Please try this out and let us know your feedback. Thank you all.

Ram

ITOM Product Management

Krasimir · ‎04-12-2023

Hi @Ram Devanathan1 ,

How about change tracking? With event based discovery the events were stored in the Cloud Events table and it was easy to follow-up the "Cloud Events" either from Activities or from the resource itself on the Cloud User Portal. With the new mechanism - how should that work?

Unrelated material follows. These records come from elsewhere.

Lemma computer_move_inv g g' :
  game_inv g -> game_state g = GameState.PLAYER_TURN ->
  computer_move g = Some g' -> game_inv g'.
Proof.
  intros Hinv Hs. unfold computer_move.
  destruct (choose_move _ _ _).2 as [[i j]|]; [|done]. intros [= <-].
  assert (Hwf : board_wf (set_cell (game_field g) i j (value (player2_symbol g)))).
  { apply set_cell_wf. apply Hinv. }
  pose proof (update_game_state_inv g _ Hinv Hs Hwf) as Hinv'.
  destruct (is_game_over _) eqn:Hover; simpl; [done|].
  apply set_current_inv; [done|by apply update_game_state_in_play|].
  left. f_equal; symmetry; apply update_game_state_fields.
Qed.

Lemma is_player_turn_true g pid :
  is_player_turn g pid = true ->
  game_state g = GameState.PLAYER_TURN /\ current_player_id g = Some pid.
Proof. unfold is_player_turn. rewrite andb_true_iff, !bool_decide_eq_true. done. Qed.

Lemma board_format_ok_init b :
  board_format_ok b = true -> GameField.init b = b /\ board_wf b.
Proof.
  intros H. split; [|by apply board_format_ok_wf]. destruct b; [done|reflexivity].
Qed.

(** Passing the turn in a PvP game keeps the invariant. *)
Lemma pass_turn_inv g pid :
  game_inv g -> game_state g = GameState.PLAYER_TURN -> game_type g = GameType.PVP ->
  (Some pid = Some (player1_id g) \/ Some pid = player2_id g) ->
  game_inv (set_current_player_id g (get_opponent_id g pid)).
Proof.
  intros Hinv Hs Hty Hpid. apply set_current_inv; [done|done|]. unfold get_opponent_id.
  case_bool_decide as H1; [by right|]. case_bool_decide as H2; [by left|].
  exfalso. destruct Hpid as [[= ?]|?]; congruence.
Qed.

Ram Devanathan1 · ‎04-23-2023

@Krasimir there's capi trails where the information is available - for now that's the best choice.

Reshma G S1 · ‎07-02-2023

Hi @Ram Devanathan1 ,

We had enabled Azure Change processing, from this we are trying to fetch private Ip address from payload and map into VirtualMachineinstance table as IP address is important attributes to connect with Physical servers. As per we analyzed we are not receiving the private Ip address into the payload which is present in sn_cmp_resource_changes_payload_info table for Azure Change process.
Can you help us on Understanding why we are not receiving private Ip address information in payload through the event process(Azure change Processing).

Jithin1 · ‎01-18-2024

@Ram Devanathan1 ,

We have configured Azure change processing for a Management account that has multiple subscriptions under it, is there a way to exclude retrieving events from certain subscriptions or service account under that management account.

We have used "exclude from discovery" attribute to avoid doing scheduled discovery on those Service account.

Is there a way to exclude certain service account from Azure Change Processing?

Gurmeet Singh2 · ‎02-28-2024

Hi @Ram Devanathan1 ,

Did you got anyworkaround to get private IP address of VM in azure

Jithin1 · ‎03-27-2024

@Ram Devanathan1 ,

Is there a way to gather tags of the CIs getting updated ?

FYL · ‎10-28-2024

@Ram Devanathan1
We have 2 separate instances of Azure.
We are currently using Azure event based discovery (Old method - Instance 1).
We would like to use the Azure Change Processing method for Instance 2.
Are there any concerns to run both methods concurrently ?
How does Azure Change Processing know which MID Server to use ? Can we specify specific MID Servers as we have segregated MID Servers for each Azure instance.
Thanks !

akumar130

@Ram Devanathan1 : Thanks Ram - your post has helped us tremendously in creating azure alert driven discovery. We are getting the logs in the CAPI table - however looking at the payload we are not able to get the names of the VMs, instead we are seeing the resource IDs. is there a way to fix this ? - Thanks.